(** * ImpalaToGo dfs_cache: connection-pooling adapter and cache-layer registry

    A shallow embedding of
      - be/src/dfs_cache/filesystem-descriptor-bound.cc
        (FileSystemDescriptorBound, TachyonFileSystemDescriptorBound)
      - be/src/dfs_cache/cache-layer-registry.cc (CacheLayerRegistry)
    together with the properties of the design document that concern them.

    Conventions.  C pointers (fsBridge, dfsFile, buffers) are integers with
    NULL = 0.  C ints are integers; the only arithmetic the code performs on
    them is the dead byte counter of the Tachyon priming loop, which is
    wrapped to 32 bits.  The native binding (hadoop-fs-adaptive.h) and libc's
    allocator are an opaque, stateful environment: a world [W] and a responder
    that answers each external call.  Every external call is logged. *)

From Stdlib Require Import ZArith Lia.
From stdpp Require Import gmap strings list.

Set Default Proof Using "Type".

(** ** Plain data *)

Abbreviation fsBridge := Z (only parsing).
Abbreviation dfsFile := Z (only parsing).
Abbreviation pointer := Z (only parsing).

Definition NULL : Z := 0%Z.

(** enum DFS_TYPE, in the order operator<< (filesystem-descriptor-bound.cc:16)
    names its members. *)
Inductive DFS_TYPE :=
| hdfs | s3n | s3a | local | tachyon | DEFAULT_FROM_CONFIG | OTHER | NON_SPECIFIED.

#[global] Instance DFS_TYPE_eq_dec : EqDecision DFS_TYPE.
Proof. solve_decision. Defined.

Definition DFS_TYPE_to_nat (t : DFS_TYPE) : nat :=
  match t with
  | hdfs => 0 | s3n => 1 | s3a => 2 | local => 3 | tachyon => 4
  | DEFAULT_FROM_CONFIG => 5 | OTHER => 6 | NON_SPECIFIED => 7
  end.

Definition DFS_TYPE_of_nat (n : nat) : option DFS_TYPE :=
  match n with
  | 0 => Some hdfs | 1 => Some s3n | 2 => Some s3a | 3 => Some local
  | 4 => Some tachyon | 5 => Some DEFAULT_FROM_CONFIG | 6 => Some OTHER
  | 7 => Some NON_SPECIFIED | _ => None
  end.

#[global] Instance DFS_TYPE_countable : Countable DFS_TYPE.
Proof.
  apply (inj_countable DFS_TYPE_to_nat DFS_TYPE_of_nat).
  intros []; reflexivity.
Defined.

(** struct FileSystemDescriptor.  Its declaration is not part of the sources
    at hand; the fields are those the code reads and writes (dfs_type, host,
    port) followed by the three trailing members of the aggregate initialiser
    in gtest-fixtures.hpp:51: a type, a host, a port, two strings and a
    boolean. *)
Record FileSystemDescriptor := mkFileSystemDescriptor {
  dfs_type : DFS_TYPE;
  host : string;
  port : Z;
  credentials : string;
  password : string;
  valid : bool
}.

#[global] Instance FileSystemDescriptor_eq_dec : EqDecision FileSystemDescriptor.
Proof. solve_decision. Defined.

(** <fcntl.h> open flags (Linux values). *)
Definition O_RDONLY : Z := 0%Z.
Definition O_WRONLY : Z := 1%Z.
Definition O_RDWR : Z := 2%Z.
Definition O_ACCMODE : Z := 3%Z.
Definition O_CREAT : Z := 64%Z.
Definition O_APPEND : Z := 1024%Z.

(** tSize is int32_t. *)
Definition wrap32 (z : Z) : Z := ((z + 2 ^ 31) mod 2 ^ 32 - 2 ^ 31)%Z.

(** ** Pooled connections *)

(** Modelled from the spec: dfsConnection::ConnectionState is declared in
    filesystem-descriptor-bound.hpp, which is not at hand.  The three states
    are the ones the code assigns (NON_INITIALIZED, FREE_INITIALIZED, BUSY_OK)
    and the ones the design document lists (Uninitialized, FreeReady, Busy). *)
Inductive ConnectionState := NON_INITIALIZED | FREE_INITIALIZED | BUSY_OK.

#[global] Instance ConnectionState_eq_dec : EqDecision ConnectionState.
Proof. solve_decision. Defined.

Record dfsConnection := mkDfsConnection {
  connection : fsBridge;
  state : ConnectionState
}.

#[global] Instance dfsConnection_eq_dec : EqDecision dfsConnection.
Proof. solve_decision. Defined.

(** Modelled from the spec: freeConnectionPredicate (declared in the missing
    header) selects a connection in FreeReady state. *)
Definition freeConnectionPredicate (c : dfsConnection) : bool :=
  bool_decide (state c = FREE_INITIALIZED).

(** Modelled from the spec: anyNonInitializedConnectionPredicate (declared in
    the missing header) selects a connection in neither Busy nor FreeReady
    state; see also the comment at filesystem-descriptor-bound.cc:97. *)
Definition anyNonInitializedConnectionPredicate (c : dfsConnection) : bool :=
  negb (bool_decide (state c = BUSY_OK)) && negb (bool_decide (state c = FREE_INITIALIZED)).

(** boost::shared_ptr<dfsConnection>: an address in the store of connection
    objects, or null. *)
Abbreviation dfsConnectionPtr := (option nat) (only parsing).

(** raiiDfsConnection, the lease: it wraps one dfsConnectionPtr; the empty
    lease wraps the null pointer ([raiiDfsConnection(dfsConnectionPtr())]). *)
Abbreviation raiiDfsConnection := (option nat) (only parsing).

(** The builder of a native connection is plain configuration until
    _dfsBuilderConnect consumes it. *)
Record fsBuilder := mkFsBuilder {
  bld_host : option string;          (* None: _dfsBuilderSetHost(bld, NULL) *)
  bld_type : option DFS_TYPE;        (* set by _dfsBuilderSetHostAndFilesystemType *)
  bld_port : option Z                (* None: _dfsBuilderSetPort not called *)
}.

Definition _dfsNewBuilder : fsBuilder :=
  {| bld_host := None; bld_type := None; bld_port := None |}.
Definition _dfsBuilderSetHostAndFilesystemType (b : fsBuilder) (h : string) (t : DFS_TYPE) : fsBuilder :=
  {| bld_host := Some h; bld_type := Some t; bld_port := bld_port b |}.
Definition _dfsBuilderSetHost (b : fsBuilder) (h : option string) : fsBuilder :=
  {| bld_host := h; bld_type := bld_type b; bld_port := bld_port b |}.
(* The builder's port is unsigned and its width is set in a header that is
   not among the sources: the field holds the argument as the caller passes
   it, which is the port the builder carries only when the argument fits
   that type. *)
Definition _dfsBuilderSetPort (b : fsBuilder) (p : Z) : fsBuilder :=
  {| bld_host := bld_host b; bld_type := bld_type b; bld_port := Some p |}.

(** ** The external environment *)

(** One constructor per external function the two files call, indexed by the
    type of what the function hands back.  Out-parameters are part of the
    answer. *)
Inductive ext_call : Type → Type :=
| DfsBuilderConnect (bld : fsBuilder) : ext_call fsBridge
  (* status, host buffer, *port and *dfs_type after the call; the current
     port and type are passed by address *)
| DfsGetDefaultFsHostPortType (bld : fsBuilder) (port_in : Z) (type_in : DFS_TYPE)
    : ext_call (Z * string * Z * DFS_TYPE)
| DfsOpenFile (fs : fsBridge) (path : string) (flags bufferSize replication blocksize : Z)
    : ext_call dfsFile
| DfsCloseFile (fs : fsBridge) (file : dfsFile) : ext_call Z
| DfsTell (fs : fsBridge) (file : dfsFile) : ext_call Z
| DfsSeek (fs : fsBridge) (file : dfsFile) (desiredPos : Z) : ext_call Z
| DfsRead (fs : fsBridge) (file : dfsFile) (buffer : pointer) (length : Z) : ext_call Z
| DfsPread (fs : fsBridge) (file : dfsFile) (position : Z) (buffer : pointer) (length : Z)
    : ext_call Z
| DfsWrite (fs : fsBridge) (file : dfsFile) (buffer : pointer) (length : Z) : ext_call Z
| DfsFlush (fs : fsBridge) (file : dfsFile) : ext_call Z
| DfsRename (fs : fsBridge) (oldPath newPath : string) : ext_call Z
| DfsDelete (fs : fsBridge) (path : string) (recursive : Z) : ext_call Z
| DfsGetPathInfo (fs : fsBridge) (path : string) : ext_call pointer
  (* the listing and the value stored through numEntries *)
| DfsListDirectory (fs : fsBridge) (path : string) : ext_call (pointer * Z)
| DfsCreateDirectory (fs : fsBridge) (path : string) : ext_call Z
| DfsPathExists (fs : fsBridge) (path : string) : ext_call Z
| DfsCopy (srcFS : fsBridge) (src : string) (dstFS : fsBridge) (dst : string) : ext_call Z
| DfsMove (srcFS : fsBridge) (src : string) (dstFS : fsBridge) (dst : string) : ext_call Z
| DfsGetDefaultBlockSize (fs : fsBridge) : ext_call Z
| DfsAvailable (fs : fsBridge) (file : dfsFile) : ext_call Z
| DfsSetReplication (fs : fsBridge) (path : string) (replication : Z) : ext_call Z
| DfsGetCapacity (fs : fsBridge) : ext_call Z
| DfsGetUsed (fs : fsBridge) : ext_call Z
| DfsChown (fs : fsBridge) (path owner group : string) : ext_call Z
| DfsChmod (fs : fsBridge) (path : string) (mode : Z) : ext_call Z
| Malloc (size : Z) : ext_call pointer
| Free (p : pointer) : ext_call unit.

(** A logged external call. *)
Inductive event : Type :=
| Ext : ∀ R : Type, ext_call R → event.
Arguments Ext {R} c.

Definition is_read (e : event) : bool :=
  match e with Ext (DfsRead _ _ _ _) => true | _ => false end.
Definition is_open (e : event) : bool :=
  match e with Ext (DfsOpenFile _ _ _ _ _ _) => true | _ => false end.
Definition is_close (e : event) : bool :=
  match e with Ext (DfsCloseFile _ _) => true | _ => false end.
Definition is_connect (e : event) : bool :=
  match e with Ext (DfsBuilderConnect _) => true | _ => false end.
Definition is_native (e : event) : bool :=
  match e with Ext (Malloc _) | Ext (Free _) => false | _ => true end.

(** ** The adapter and its machine *)

(** Which class an adapter object belongs to: FileSystemDescriptorBound, or
    its subclass TachyonFileSystemDescriptorBound, which overrides fileOpen. *)
Inductive adapter_class := PlainBound | TachyonBound.

#[global] Instance adapter_class_eq_dec : EqDecision adapter_class.
Proof. solve_decision. Defined.

Record FileSystemDescriptorBound := mkBound {
  class_of : adapter_class;
  m_fsDescriptor : FileSystemDescriptor;
  (* std::list<boost::shared_ptr<dfsConnection>>, in list order *)
  m_connections : list nat;
  (* boost::mutex m_mux: true while it is locked *)
  m_mux : bool
}.

(** What getFreeConnection does to the pool, recorded together with the state
    of m_mux at that moment. *)
Inductive pool_op :=
| ScanStates                                   (* std::find_if over m_connections *)
| WriteState (p : nat) (s : ConnectionState)   (* i->state = s *)
| WriteHandle (p : nat) (h : fsBridge)         (* i->connection = h *)
| PushBack (p : nat).                          (* m_connections.push_back *)

Record access := mkAccess { what : pool_op; under_lock : bool }.

Section Machine.
Context {W : Type}.

Record machine := mkMachine {
  world : W;                       (* the environment's own state *)
  calls : list event;              (* external calls made so far, oldest first *)
  store : list dfsConnection;      (* the dfsConnection objects, by address *)
  this : FileSystemDescriptorBound;
  accesses : list access           (* pool accesses so far, oldest first *)
}.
□ □ □ □ □ □ □
From the very first line of the records down to the line with "match n with", please write out each line exactly, including both ends and no other lines.

(** * ImpalaToGo dfs_cache: connection-pooling adapter and cache-layer registry

    A shallow embedding of
      - be/src/dfs_cache/filesystem-descriptor-bound.cc
        (FileSystemDescriptorBound, TachyonFileSystemDescriptorBound)
      - be/src/dfs_cache/cache-layer-registry.cc (CacheLayerRegistry)
    together with the properties of the design document that concern them.

    Conventions.  C pointers (fsBridge, dfsFile, buffers) are integers with
    NULL = 0.  C ints are integers; the only arithmetic the code performs on
    them is the dead byte counter of the Tachyon priming loop, which is
    wrapped to 32 bits.  The native binding (hadoop-fs-adaptive.h) and libc's
    allocator are an opaque, stateful environment: a world [W] and a responder
    that answers each external call.  Every external call is logged. *)

From Stdlib Require Import ZArith Lia.
From stdpp Require Import gmap strings list.

Set Default Proof Using "Type".

(** ** Plain data *)

Abbreviation fsBridge := Z (only parsing).
Abbreviation dfsFile := Z (only parsing).
Abbreviation pointer := Z (only parsing).

Definition NULL : Z := 0%Z.

(** enum DFS_TYPE, in the order operator<< (filesystem-descriptor-bound.cc:16)
    names its members. *)
Inductive DFS_TYPE :=
| hdfs | s3n | s3a | local | tachyon | DEFAULT_FROM_CONFIG | OTHER | NON_SPECIFIED.

#[global] Instance DFS_TYPE_eq_dec : EqDecision DFS_TYPE.
Proof. solve_decision. Defined.

Definition DFS_TYPE_to_nat (t : DFS_TYPE) : nat :=
  match t with
  | hdfs => 0 | s3n => 1 | s3a => 2 | local => 3 | tachyon => 4
  | DEFAULT_FROM_CONFIG => 5 | OTHER => 6 | NON_SPECIFIED => 7
  end.

Definition DFS_TYPE_of_nat (n : nat) : option DFS_TYPE :=
  match n with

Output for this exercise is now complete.